Cestari Tania F, Souza Cacilda da Silva, Azulay-Abulafia Luna, Romiti Ricardo, Carvalho André V E, Silva de Castro Caio César, Marques Sílvio Alencar, Antonio João Roberto, Fabrício Lincoln, Soliman Ahmed M, Wu Tianshuang, Sinvhal Ranjeeta, Stakias Vassilis, Song Alexandra P, Kalabic Jasmina, Martin Naomi, Oyafuso Luiza Keiko Matsuka
Department of Dermatology, Hospital de Clínicas de Porto Alegre, Universidade Federal do Rio Grande do Sul, Porto Alegre, RS, Brazil.

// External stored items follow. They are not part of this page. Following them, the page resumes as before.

Lemma handle_attached f k k' : attached k -> handle f k = Some k' -> attached k'.
Proof.
  intros At E. unfold handle in E. pose proof At as [A1 A2 A3 A4].
  destruct (k_handle k) as [[a i n|a i n d| |]|] eqn:Hh; try done; destruct (A4 _ eq_refl) as (c & Hc & Hf).
  - rewrite Hc in E. destruct (PubSub.deliveries_next a i n c) as [x|] eqn:En; [|done].
    apply deliveries_next_inv in En as (b & Hb & Hx & Hfin). destruct Hf as (b0 & Hb0 & Hp & Hn).
    assert (b0 = b) as -> by congruence. destruct x as [d|]; injection E as <-.
    + assert (k_handled k ++ [d] `prefix_of` b_out b) as Hp'.
      { destruct Hp as [rest Hr]. rewrite Hr in Hx |- *. rewrite lookup_app_r, Hn, Nat.sub_diag in Hx by lia.
        destruct rest as [|d' rest]; [done|]. injection Hx as ->. apply prefix_app. by exists rest. }
      split; try done. simpl. intros g [= <-]. exists c. split; [done|].
      destruct (f_autoAck f); exists b; (split_and!; [done|done|rewrite length_app; simpl; lia]).
    + split; try done. simpl. intros g [= <-]. exists c. split; [done|]. exists a, i, b. split_and!; [done|by apply Hfin|].
      destruct Hp as [rest Hr]. rewrite Hr in Hx |- *. apply lookup_ge_None in Hx. rewrite length_app in Hx.
      destruct rest; [by rewrite app_nil_r|simpl in Hx; lia].
  - apply consumer_calling_inv in E as (c1 & x & c' & Hc1 & E & ->). assert (c1 = c) as -> by congruence.
    destruct (Delivery_Ack_follows d false c x c' (A1 c Hc) E) as [W F].
    assert (attached (set_conn c' k)) as [B1 B2 B3 B4].
    { apply (attached_change k _ c c'); try done. by right. }
    split; try done. simpl. intros g [= <-]. exists c'. split; [done|]. by apply (fed_follows (G_range a i (S n)) _ c c' F).
Qed.


Lemma Shutdown_attached f a r x k y k' :
  attached k -> main_channel (k_main k) = Some a -> Consumer_Shutdown f a r x k = Some (y, k') ->
  exists c c', k_conn k = Some c /\ conn_wf c' /\ follows c c' /\ k' = set_conn c' k.
Proof.
  intros At Ha E. unfold Consumer_Shutdown in E. destruct (k_conn k) as [c|] eqn:Hc; [|done]. exists c. destruct x; [| |done].
  - destruct (Channel_Cancel _ _ _ _ c) as [[err c']| | |] eqn:Em; try done. injection E as _ <-.
    destruct (attached_call k a (Do_Cancel (f_tag f) true r) c err c' At Hc Em Ha) as [W F]; [done|done|]. by exists c'.
  - destruct (Connection_Close r c) as [[err c']| | |] eqn:Em; try done. injection E as _ <-.
    destruct (call_follows (Do_ConnectionClose r) _ c err c' (at_wf k At c Hc) I eq_refl Em) as [W F]. by exists c'.
Qed.

Lemma shutdowns_attached f k :
  attached k ->
  (forall r k', main_shutdown f r k = Some k' -> attached k') /\
  (forall r k', SetupCloseHandler f r k = Some k' -> attached k').
Proof.
  intros At. split; intros r k' E.
  - unfold main_shutdown in E. destruct (k_main k) as [|a|a x|] eqn:Hpc; try done.
    destruct (Consumer_Shutdown f a r x k) as [[[x'|] k1]|] eqn:Es; [| |done]; injection E as <-;
      (apply Shutdown_attached in Es as (c & c' & Hc & W & F & ->); [|done|by rewrite Hpc]);
      apply (attached_change k _ c c'); try done; right; simpl; by rewrite Hpc.
  - unfold SetupCloseHandler in E. destruct (consumer_channel k) as [a|] eqn:Ha; [|done].
    assert (main_channel (k_main k) = Some a) as Ha' by (unfold consumer_channel in Ha; by destruct (k_main k)).
    destruct (k_signal k) as [|x]; [injection E as <-; apply (attached_same k); try done; by right|].
    destruct (Consumer_Shutdown f a r x k) as [[[x'|] k1]|] eqn:Es; [| |done]; injection E as <-;
      (apply Shutdown_attached in Es as (c & c' & Hc & W & F & ->); [|done|done]);
      apply (attached_change k _ c c'); try done; by right.
Qed.

Lemma done_attached f x k k' : attached k -> meet_done f x k = Some k' -> attached k'.
Proof.
  intros [A1 A2 A3 A4] E. unfold meet_done in E. destruct (k_handle k) as [[a i n|a i n d| |]|] eqn:Hh; try done.
  assert (k_handle k' = Some G_returned -> k_conn k' = k_conn k -> k_handled k' = k_handled k ->
    main_channel (k_main k') = None \/ main_channel (k_main k') = main_channel (k_main k) -> attached k') as H.
  { intros E1 E2 E3 Hm. split; rewrite ?E1, ?E2, ?E3; try done; [intros a Ha; apply A2; destruct Hm; congruence|].
    intros g [= <-]. by apply (A4 _ eq_refl). }
  destruct x; [destruct (k_main k) as [|a|a x|] eqn:Hpc; try done|destruct (k_main k) as [|a|a x|] eqn:Hpc; try done|].
  - destruct (f_lifetime f); [done|]. injection E as <-. apply H; try done. by right.
  - destruct x; try done. injection E as <-. apply H; try done. by left.
  - destruct (k_main k) as [n|a|a []|] eqn:Hpc; destruct (k_signal k) as [|[]]; try done; injection E as <-;
      apply H; try done; right; simpl; by rewrite Hpc.
Qed.
(* ===== verification/ClientAppFacts.v ===== *)
(** * ClientAppFacts: when the program of the reconnecting client exits *)

From S2P Require Import Prelude Types Io SpecChannel SpecBasic Spec091 Delivery Consumers State Channel ChannelApi Connection.
From S2P Require Import ChannelFacts Registry Executions Peer Client Runs ClientRuns PubSub ClientApp.

Module ClientAppFacts.
Import ClientApp.

(** ** Exiting *)

(** [main] has received only what the goroutines closed. *)
Definition awaited (p : program) : Prop :=
  match g_main p with
  | M_publish => True
  | M_consume => fst (g_publish p) = U_returned
  | M_exited => fst (g_publish p) = U_returned /\ fst (g_consume p) = X_returned
  end.

Lemma publish_final u u' : publish u u' -> fst u = U_returned -> fst u' = U_returned.
Proof. by intros []. Qed.

Lemma consume_final x x' : consume x x' -> fst x = X_returned \/ fst x = X_failed -> fst x' = fst x.
Proof. by intros [] []. Qed.

Lemma awaited_step p p' : main_step p p' -> awaited p -> awaited p'.
Proof.
  intros [u u' x m Hu|u x x' m Hx|u x Hu|u x Hx]; unfold awaited; simpl; [| |done|done].
  - pose proof (publish_final u u' Hu). destruct m; [done|by auto|intros []; by auto].
  - pose proof (consume_final x x' Hx) as H. destruct m; [done|done|]. intros [Hu Hr]. rewrite H by (by left). by rewrite Hr.
Qed.

Lemma failed_step p p' : main_step p p' -> fst (g_consume p) = X_failed -> fst (g_consume p') = X_failed.
Proof.
  intros [u u' x m Hu|u x x' m Hx|u x Hu|u x Hx]; simpl; [done| |done|done].
  intros E. rewrite (consume_final x x' Hx) by (by right). done.
Qed.

(** The program exits only after both goroutines left their loops and
    closed their Go channels.  When the first [Consume] fails, as it does when
    a second was not enough to connect, [consume] returns without closing its
    channel: from then on the program never exits, and such an execution
    exists. *)
Theorem client_exits_after_both :
  (forall p, rtc main_step main p -> g_main p = M_exited ->
     fst (g_publish p) = U_returned /\ fst (g_consume p) = X_returned) /\
  (forall p p', rtc main_step main p -> fst (g_consume p) = X_failed -> rtc main_step p p' -> g_main p' <> M_exited) /\
  (exists p, rtc main_step main p /\ fst (g_consume p) = X_failed).
Proof.
  assert (forall p, rtc main_step main p -> awaited p) as Ha.
  { intros p H. cut (awaited main); [|done]. induction H as [|p1 p2 p3 Hs _ IH]; [done|]. intros A. by eapply IH, awaited_step. }
  split_and!.
  - intros p H E. specialize (Ha p H). unfold awaited in Ha. by rewrite E in Ha.
  - intros p p' H Hf H' E. specialize (Ha p' ltac:(by etransitivity)). unfold awaited in Ha. rewrite E in Ha.
    assert (fst (g_consume p') = X_failed) as Hf'.
    { clear -H' Hf. induction H' as [|p1 p2 p3 Hs _ IH]; [done|]. by eapply IH, failed_step. }
    destruct Ha. congruence.
  - set (w := app_goto Consume_start (New "job_queue")).
    exists (MkProgram (U_select, New "job_queue") (X_failed, app_goto (Consume_returned (inl ErrNotConnected)) w) M_publish).
    split; [|done]. eapply rtc_l; [apply main_consumes, consume_set_up|]. eapply rtc_l.
    { apply main_consumes, (consume_first None w (app_goto (Consume_returned (inl ErrNotConnected)) w)). split; [|done]. by apply (step_consume (FromErrors None)), consume_not_ready. }
    apply rtc_once, main_consumes. by eapply consume_first_failed.
Qed.

(** ** A reconnection in between *)

(** [Client_Consume] as a function. *)
Definition exec_consume (tag : string) (r : reply) (w : world) : option world :=
  match w_app w, cl_channel (w_client w) with
  | Consume_start, _ => guard (cl_isReady (w_client w)) (app_goto Consume_qos w)
  | Consume_qos, Some (i, a) =>
      done_with (on_conn i (Qos a 1 0 false r) w) (fun err =>
        app_goto (match err with Some e => Consume_returned (inl (FromLibrary e)) | None => Consume_consume end))
  | Consume_consume, Some (i, a) =>
      done_with (on_conn i (Consume a (cl_queueName (w_client w)) "" false false false false [] tag r) w) (fun x =>
        app_goto (Consume_returned (match fst x with Some e => inl (FromLibrary e) | None => inr (snd x) end)))
  | _, _ => None
  end.

Lemma exec_consume_sound tag r w w' : exec_consume tag r w = Some w' -> Client_Consume r w w'.
Proof.
  unfold exec_consume. destruct (w_app w) eqn:Ea; try done.
  - intros [E ->]%guard_inv. by apply consume_ready.
  - destruct (cl_channel (w_client w)) as [[i a]|] eqn:Ec; [|done]. intros (x & w1 & E & ->)%done_with_inv. by eapply consume_Qos.
  - destruct (cl_channel (w_client w)) as [[i a]|] eqn:Ec; [|done]. intros (x & w1 & E & ->)%done_with_inv. by eapply consume_Consume.
Qed.

(** The goroutine [b] of a consumer of channel [a] of connection [i] makes its
    first choice. *)
Definition exec_buffer (i a b : nat) (w : world) : option world :=
  match w_conns w !! i with
  | Some c =>
      match cn_objs c !! a with
      | Some ch =>
          match c_bufs (ch_consumers ch) !! b with
          | Some x =>
              match buffer_choices (c_closed (ch_consumers ch)) x with
              | x' :: _ =>
                  Some (set_conns (<[i := set_chan a (with_consumers (set_buffer b x' (ch_consumers ch)) ch) c]> (w_conns w)) w)
              | [] => None
              end
          | None => None
          end
      | None => None
      end
  | None => None
  end.

Lemma exec_buffer_sound i a b w w' : exec_buffer i a b w = Some w' -> client_step w w'.
Proof.
  unfold exec_buffer. destruct (w_conns w !! i) as [c|] eqn:Hc; [|done].
  destruct (cn_objs c !! a) as [ch|] eqn:Ha; [|done]. destruct (c_bufs _ !! b) as [x|] eqn:Hb; [|done].
  destruct (buffer_choices _ _) as [|x' xs] eqn:Ex; [done|]. intros [= <-]. apply (step_peer i c); [done|].
  apply (peer_consumer a b x x' ch c Ha Hb). unfold buffer_step. rewrite Ex. by left.
Qed.

(** Moves of the client, of the call of [Consume], and of consumers. *)
Inductive client_move :=
  | Client_move (m : move)
  | Consume_move (tag : string) (r : reply)
  | Buffer_move (i a b : nat).

Definition run_client (m : client_move) (w : world) : option world :=
  match m with
  | Client_move m => exec m w
  | Consume_move tag r => exec_consume tag r w
  | Buffer_move i a b => exec_buffer i a b w
  end.

(** No call starts: nothing was called yet, or [Consume] has returned. *)
Definition same_call (w w' : world) : bool :=
  match w_app w, w_app w' with
  | A_idle, A_idle => true
  | Consume_returned (inr (Some b)), Consume_returned (inr (Some b')) => bool_decide (b = b')
  | pc, _ => negb (between_calls pc)
  end.

Lemma run_client_runs m w w' : run_client m w = Some w' -> same_call w w' = true -> client_runs w w'.
Proof.
  intros E H. split.
  - destruct m as [m|tag r|i a b]; [by eapply exec_sound|by eapply (step_consume r), exec_consume_sound|by eapply exec_buffer_sound].
  - unfold same_call in H. intros Hb. destruct (w_app w) as [| | | | | | | | | | |[e|[b|]]| | | | |]; try done;
      destruct (w_app w') as [| | | | | | | | | | |[e'|[b'|]]| | | | |]; try done.
    by apply bool_decide_eq_true in H as ->.
Qed.

(** A move of the goroutine [consume]. *)
Inductive consume_move :=
  | C_client (m : client_move)
  | C_set_up
  | C_returned
  | C_notify (l : nat).

Definition consume_exec (m : consume_move) (s : consume_pc * world) : option (consume_pc * world) :=
  let (pc, w) := s in
  match m, pc with
  | C_client m, X_first on =>
      match run_client m w with Some w' => if same_call w w' then Some (X_first (at_call on w), w') else None | None => None end
  | C_client m, (X_setup | X_notify _) =>
      match run_client m w with Some w' => if same_call w w' then Some (pc, w') else None | None => None end
  | C_set_up, X_setup => Some (X_first None, app_goto Consume_start w)
  | C_returned, X_first on =>
      match w_app w with Consume_returned (inr b) => Some (X_notify (new_stream on b), w) | _ => None end
  | C_notify l, X_notify d =>
      match cl_channel (w_client w) with
      | Some (i, a) =>
          if unusedb l w then
            match on_conn i (Channel_NotifyClose a l) w with
            | Ok (_, w') => Some (X_select d (MkClosedChan (i, a) l), w')
            | _ => None
            end
          else None
      | None => None
      end
  | _, _ => None
  end.

Lemma consume_exec_sound m s s' : consume_exec m s = Some s' -> consume s s'.
Proof.
  destruct s as [pc w]. destruct m as [m| | |l], pc; try discriminate; cbn [consume_exec].
  - destruct (run_client m w) as [w'|] eqn:E; [|done]. destruct (same_call w w') eqn:Es; [|done]. intros [= <-].
    apply consume_runs; [by eapply run_client_runs|done|done].
  - destruct (run_client m w) as [w'|] eqn:E; [|done]. destruct (same_call w w') eqn:Es; [|done]. intros [= <-].
    apply consume_first. by eapply run_client_runs.
  - destruct (run_client m w) as [w'|] eqn:E; [|done]. destruct (same_call w w') eqn:Es; [|done]. intros [= <-].
    apply consume_runs; [by eapply run_client_runs|done|done].
  - intros [= <-]. apply consume_set_up.
  - destruct (w_app w) as [| | | | | | | | | | |[e|b]| | | | |] eqn:Ea; try done. intros [= <-]. by apply consume_first_ok.
  - destruct (cl_channel (w_client w)) as [[i a]|] eqn:Ec; [|done]. destruct (unusedb l w) eqn:Eu; [|done].
    destruct (on_conn _ _ _) as [[[] w']| | |] eqn:Eo; try done. intros [= <-].
    eapply consume_notify; [done|by apply unusedb_sound|done].
Qed.

(** The connection is lost after [Consume] has returned, and replaced before
    [consume] reads [queue.channel]. *)
Definition losing_connection : list consume_move :=
  ((C_client ∘ Client_move) <$> connecting 1) ++
  [C_set_up; C_client (Consume_move "" (FromErrors None));
   C_client (Consume_move "" (from_server (M_basicQosOk Mk_basicQosOk)));
   C_client (Consume_move "tag" (from_server (M_basicConsumeOk (Mk_basicConsumeOk "tag"))));
   C_returned; C_client (Client_move (Server_gone 0 (Some ErrUnexpectedFrame))); C_client (Buffer_move 0 0 0);
   C_client (Client_move Take_conn_close)] ++
  ((C_client ∘ Client_move) <$> connecting 4) ++ [C_notify 7].

Definition no_deliveries (s : consume_pc * world) : bool :=
  match s with
  | (X_select (Some d) k, w) =>
      bool_decide (st_channel d <> cc_channel k) && negb (closed_ready k w) && cl_isReady (w_client w) &&
      bool_decide (cl_channel (w_client w) = Some (cc_channel k)) &&
      match PubSub.next_delivery (st_channel d) (st_buffer d) (st_received d) (w_conns w) with Some None => true | _ => false end
  | _ => false
  end.

(** The client can be connected and ready with [consume] in its loop, and yet
    consume nothing: its deliveries are those of the lost channel, which are
    closed and give zero values, and its [chClosedCh] belongs to the new
    channel, which is open, so that nothing makes it call [Consume] again. *)
Theorem consume_misses_reconnection :
  exists s, rtc consume (g_consume main) s /\ no_deliveries s = true.
Proof.
  destruct (run_all consume_exec losing_connection (g_consume main)) as [s|] eqn:E; [|vm_compute in E; discriminate].
  exists s. split; [eapply run_all_steps; [|exact E]; intros; by eapply consume_exec_sound|].
  assert (option_map no_deliveries (run_all consume_exec losing_connection (g_consume main)) = Some true) as H
    by (vm_compute; reflexivity).
  rewrite E in H. by injection H.
Qed.

End ClientAppFacts.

Division of Dermatology, Faculdade de Medicina de Ribeirão Preto, Universidade de São Paulo, Ribeirão Preto, SP, Brazil.
An Bras Dermatol. 2025 Mar-Apr;100(2):260-271. doi: 10.1016/j.abd.2024.08.002. Epub 2024 Dec 7.
Psoriasis, a chronic, inflammatory skin disease, requires long-term therapy. Risankizumab is a humanized immunoglobulin G1 monoclonal antibody that specifically inhibits interleukin 23 by binding to its p19 subunit.
The authors assessed the efficacy and safety of risankizumab compared with methotrexate in adults with moderate-to-severe plaque psoriasis.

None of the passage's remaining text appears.